> [TASK]:
Return exactly the span of lines in the following data that opens with the line containing "default d o." and closes with the line containing "else if c == Ascii.ascii_of_nat 92 then". Include nothing else.

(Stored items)
--- START ---

Lemma run_ws s es :
  Connect SocketCreated ∉ es -> TimerFired SocketCreated ∉ es ->
  ws s = false -> ws (run s es).1 = false.
Proof.
  revert s. induction es as [|e es IH]; intros s Hc Ht Hs; [done|].
  apply not_elem_of_cons in Hc as [He1 Hc].
  apply not_elem_of_cons in Ht as [He2 Ht]. rewrite run_cons. cbn [fst].
  apply IH; [done..|]. apply step_ws; [congruence..|done].
Qed.

(** Audio is dropped while the connection is down.  After a close or an
    error of the socket, no chunk is sent until an [open] event arrives;
    after [disconnect()], none is sent until the service holds a socket
    again (by a call of [connect] or by a reconnect timer that creates
    one; a construction that throws does not count) - whatever state the
    socket itself reports.  And [sendAudio] sends exactly when
    [isWebSocketConnected] answers yes. *)
Theorem audio_is_dropped_while_disconnected
    (s : TranscriptionService) (es : list Event) (code : Z)
    (readyStateOpen : bool) :
  (OnOpen ∉ es ->
     sendAudio readyStateOpen (run (onclose code s).1 es).1 = false
     /\ sendAudio readyStateOpen (run (onerror s).1 es).1 = false)
  /\ (Connect SocketCreated ∉ es -> TimerFired SocketCreated ∉ es ->
        sendAudio readyStateOpen (run (disconnect s).1 es).1 = false)
  /\ sendAudio readyStateOpen s = isWebSocketConnected readyStateOpen s.
Proof.
  split; [|split].
  - intros Hno. unfold sendAudio.
    rewrite !run_isConnected by done. by rewrite !andb_false_r.
  - intros Hc Ht. unfold sendAudio. rewrite run_ws; [done..|].
    unfold disconnect. by destruct (ws s) eqn:Hws.
  - unfold sendAudio, isWebSocketConnected.
    by destruct (ws s), (isConnected s), readyStateOpen.
Qed.

(** A chunk arriving between a failed connection and its reconnect. *)
Lemma audio_is_dropped_while_disconnected_witness :
  (OnOpen ∉ [TimerFired SocketCreated; OnError])
  /\ sendAudio true
       (run (onclose 1006 (run new [Connect SocketCreated; OnOpen]).1).1
          [TimerFired SocketCreated; OnError]).1 = false.
Proof.
  assert (H : OnOpen ∉ [TimerFired SocketCreated; OnError]).
  { intros H. repeat (apply elem_of_cons in H as [H|H]; [discriminate H|]).
    by apply elem_of_nil in H. }
  split; [exact H|].
  exact (proj1 (proj1 (audio_is_dropped_while_disconnected
                         (run new [Connect SocketCreated; OnOpen]).1
                         [TimerFired SocketCreated; OnError]
                         1006 true) H)).
Defined.

Lemma runClient_cons c e es :
  runClient c (e :: es)
  = ((runClient (deliver c e).1 es).1,
     (deliver c e).2 :: (runClient (deliver c e).1 es).2).
Proof. simpl. destruct (deliver c e), (runClient _ es). reflexivity. Qed.

Lemma runClient_app c es1 es2 :
  (runClient c (es1 ++ es2)).1 = (runClient (runClient c es1).1 es2).1.
Proof.
  revert c. induction es1 as [|e es1 IH]; intros c; [done|].
  rewrite <- app_comm_cons, !runClient_cons. cbn [fst]. apply IH.
Qed.

Lemma deliver_Disconnect c :
  (deliver c Disconnect).1
  = {| service := (disconnect (service c)).1;
       pendingTimers := pendingTimers c |}.
Proof.
  unfold deliver, step, disconnect.
  destruct (ws (service c)); simpl; rewrite app_nil_r; [done|].
  by destruct c.
Qed.
Fixpoint trim_end (s : string) : string :=
  match s with
  | EmptyString => EmptyString
  | String c s' =>
      match trim_end s' with
      | EmptyString => if is_js_space c then EmptyString else String c EmptyString
      | t => String c t
      end
  end.

Definition trim (s : string) : string := trim_end (trim_start s).

(** [s.split(sep)] at a character. *)
Fixpoint split_on (sep : Ascii.ascii) (s : string) : list string :=
  match s with
  | EmptyString => [EmptyString]
  | String c s =>
      if bool_decide (c = sep) then EmptyString :: split_on sep s
      else match split_on sep s with
           | [] => [String c EmptyString]
           | w :: ws => String c w :: ws
           end
  end.

(** [s.slice(0, n)]. *)
Definition slice0 (n : nat) (s : string) : string := String.substring 0 n s.

Definition strlen (s : string) : Z := Z.of_nat (String.length s).

Lemma strlen_pos s : s ≠ "" → 1 ≤ strlen s.
Proof. unfold strlen. destruct s; [done|]. cbn [String.length]. lia. Qed.

Fixpoint all_chars (p : Ascii.ascii → bool) (s : string) : bool :=
  match s with EmptyString => true | String c s => p c && all_chars p s end.

(** [/^[0-9a-f]{n}$/]. *)
Definition is_hex (c : Ascii.ascii) : bool :=
  let n := Ascii.nat_of_ascii c in
  ((48 <=? n) && (n <=? 57) || (97 <=? n) && (n <=? 102))%nat.

Definition hex_string (n : Z) (s : string) : bool := (strlen s =? n) && all_chars is_hex s.

(** Truthiness of a nullable string: [null], [undefined] and [""] are falsy. *)
Definition truthy (o : option string) : bool :=
  match o with Some s => s != "" | None => false end.

Definition is_some {A} (o : option A) : bool :=
  match o with Some _ => true | None => false end.

Definition is_none {A} (o : option A) : bool := negb (is_some o).

Definition coalesce {A} (o : option A) (d : A) : A := default d o.

(** [["a", "b"].includes(x)]. *)
Definition one_of (l : list string) (x : string) : bool := bool_decide (x ∈ l).

Lemma one_of_true l x : one_of l x = true ↔ x ∈ l.
Proof. apply bool_decide_eq_true. Qed.

Lemma is_some_true {A} (o : option A) : is_some o = true ↔ is_Some o.
Proof. destruct o; split; intros; naive_solver. Qed.

Lemma is_none_true {A} (o : option A) : is_none o = true ↔ o = None.
Proof. destruct o; split; intros; naive_solver. Qed.

Lemma Some_eqb (x y : string) : bool_decide (Some x = Some y) = bool_decide (x = y).
Proof. apply bool_decide_ext. naive_solver. Qed.

Lemma string_app_cons c (x y : string) : String c x +:+ y = String c (x +:+ y).
Proof. done. Qed.

Lemma string_app_nil_r (x : string) : x +:+ EmptyString = x.
Proof. induction x as [|c x IH]; [done|]. by rewrite string_app_cons, IH. Qed.

Lemma string_app_assoc (x y z : string) : (x +:+ y) +:+ z = x +:+ (y +:+ z).
Proof. induction x as [|c x IH]; [done|]. by rewrite !string_app_cons, IH. Qed.

Lemma prefix_app_self (p s : string) : String.prefix p (p +:+ s) = true.
Proof.
  induction p as [|c p IH]; simpl; [by destruct s|].
  by destruct (Ascii.ascii_dec c c).
Qed.

Lemma prefix_spec (p s : string) : String.prefix p s = true ↔ ∃ t, s = p +:+ t.
Proof.
  split.
  - revert s. induction p as [|c p IH]; intros s H; [by exists s|].
    destruct s as [|c' s]; [done|]. simpl in H.
    destruct (Ascii.ascii_dec c c') as [->|]; [|done].
    destruct (IH _ H) as [t ->]. by exists t.
  - intros [t ->]. apply prefix_app_self.
Qed.

(** ** SQL [LIKE]

    Patterns as PostgreSQL reads them: [%] is any run of characters, [_] any
    one character, and a backslash takes the next character literally. *)

Inductive like_token : Type := LAny | LOne | LChar (c : Ascii.ascii).

Fixpoint like_tokens (p : string) : list like_token :=
  match p with
  | EmptyString => []
  | String c p' =>
      if c == Ascii.ascii_of_nat 37 then LAny :: like_tokens p'
      else if c == Ascii.ascii_of_nat 95 then LOne :: like_tokens p'
      else if c == Ascii.ascii_of_nat 92 then
        match p' with
        | EmptyString => [LChar c]
        | String c' p'' => LChar c' :: like_tokens p''
        end
      else LChar c :: like_tokens p'
  end.

Fixpoint like_match (ts : list like_token) (s : string) : bool :=
  match ts with
  | [] => s == EmptyString
  | LChar c :: ts' =>
      match s with
      | EmptyString => false
      | String c' s' => (c == c') && like_match ts' s'
      end
  | LOne :: ts' =>
      match s with EmptyString => false | String _ s' => like_match ts' s' end
  | LAny :: ts' =>
      (fix any (s : string) : bool :=
         like_match ts' s || match s with EmptyString => false | String _ s' => any s' end) s
  end.

Definition sql_like (s pattern : string) : bool := like_match (like_tokens pattern) s.

(** [s.endsWith(p)]. *)
Fixpoint endsWith (s p : string) : bool :=
  (s == p) || match s with EmptyString => false | String _ s' => endsWith s' p end.

(** [s.replace(/[\\%_]/g, "\\$&")]: every wildcard and escape character gets
    a backslash in front. *)
Definition backslash : Ascii.ascii := Ascii.ascii_of_nat 92.

Definition is_wildcard (c : Ascii.ascii) : bool :=
  (c == Ascii.ascii_of_nat 37) || (c == Ascii.ascii_of_nat 95) || (c == backslash).

Fixpoint escape_like (s : string) : string :=
  match s with
  | EmptyString => EmptyString
  | String c s' =>
      if is_wildcard c then String backslash (String c (escape_like s')) else String c (escape_like s')
  end.

Definition literal (p : string) : list like_token := map LChar (String.list_ascii_of_string p).

Lemma like_tokens_escape p rest :
  like_tokens (escape_like p +:+ rest) = literal p ++ like_tokens rest.
Proof.
  induction p as [|c p IH]; [done|]. cbn [escape_like literal String.list_ascii_of_string map].
  unfold is_wildcard, backslash.
  destruct (decide (c = Ascii.ascii_of_nat 37)) as [->|H1];
    [|destruct (decide (c = Ascii.ascii_of_nat 95)) as [->|H2];
      [|destruct (decide (c = Ascii.ascii_of_nat 92)) as [->|H3]]].
  1-3: change (String.append ?x ?y) with (x +:+ y); simpl; f_equal; exact IH.
  repeat rewrite (bool_decide_false (c = _)) by done. simpl.
  repeat rewrite (bool_decide_false (c = _)) by done. f_equal. exact IH.
Qed.

Lemma like_match_any ts s :
  like_match (LAny :: ts) s =
  like_match ts s || match s with EmptyString => false | String _ s' => like_match (LAny :: ts) s' end.
Proof. by destruct s. Qed.

Lemma like_match_all s : like_match [LAny] s = true.
Proof. induction s as [|c s IH]; [done|]. rewrite like_match_any. by rewrite IH, orb_true_r. Qed.

Lemma like_match_prefix p s : like_match (literal p ++ [LAny]) s = startsWith s p.
Proof.
  unfold startsWith. revert s. induction p as [|c p IH]; intros s.
  - rewrite like_match_all. by destruct s.
  - destruct s as [|c' s]; [done|]. simpl. rewrite IH.
    destruct (Ascii.ascii_dec c c') as [->|Hne]; [by rewrite bool_decide_true|].
    by rewrite bool_decide_false.
Qed.

Lemma like_match_literal p s : like_match (literal p) s = (s == p).
Proof.
  revert s. induction p as [|c p IH]; intros s; [done|].
  destruct s as [|c' s]; [done|]. simpl. rewrite IH.
  repeat case_bool_decide; simplify_eq; done.
Qed.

--- END ---

> [OUTPUT]:
Definition coalesce {A} (o : option A) (d : A) : A := default d o.

(** [["a", "b"].includes(x)]. *)
Definition one_of (l : list string) (x : string) : bool := bool_decide (x ∈ l).

Lemma one_of_true l x : one_of l x = true ↔ x ∈ l.
Proof. apply bool_decide_eq_true. Qed.

Lemma is_some_true {A} (o : option A) : is_some o = true ↔ is_Some o.
Proof. destruct o; split; intros; naive_solver. Qed.

Lemma is_none_true {A} (o : option A) : is_none o = true ↔ o = None.
Proof. destruct o; split; intros; naive_solver. Qed.

Lemma Some_eqb (x y : string) : bool_decide (Some x = Some y) = bool_decide (x = y).
Proof. apply bool_decide_ext. naive_solver. Qed.

Lemma string_app_cons c (x y : string) : String c x +:+ y = String c (x +:+ y).
Proof. done. Qed.

Lemma string_app_nil_r (x : string) : x +:+ EmptyString = x.
Proof. induction x as [|c x IH]; [done|]. by rewrite string_app_cons, IH. Qed.

Lemma string_app_assoc (x y z : string) : (x +:+ y) +:+ z = x +:+ (y +:+ z).
Proof. induction x as [|c x IH]; [done|]. by rewrite !string_app_cons, IH. Qed.

Lemma prefix_app_self (p s : string) : String.prefix p (p +:+ s) = true.
Proof.
  induction p as [|c p IH]; simpl; [by destruct s|].
  by destruct (Ascii.ascii_dec c c).
Qed.

Lemma prefix_spec (p s : string) : String.prefix p s = true ↔ ∃ t, s = p +:+ t.
Proof.
  split.
  - revert s. induction p as [|c p IH]; intros s H; [by exists s|].
    destruct s as [|c' s]; [done|]. simpl in H.
    destruct (Ascii.ascii_dec c c') as [->|]; [|done].
    destruct (IH _ H) as [t ->]. by exists t.
  - intros [t ->]. apply prefix_app_self.
Qed.

(** ** SQL [LIKE]

    Patterns as PostgreSQL reads them: [%] is any run of characters, [_] any
    one character, and a backslash takes the next character literally. *)

Inductive like_token : Type := LAny | LOne | LChar (c : Ascii.ascii).

Fixpoint like_tokens (p : string) : list like_token :=
  match p with
  | EmptyString => []
  | String c p' =>
      if c == Ascii.ascii_of_nat 37 then LAny :: like_tokens p'
      else if c == Ascii.ascii_of_nat 95 then LOne :: like_tokens p'
      else if c == Ascii.ascii_of_nat 92 then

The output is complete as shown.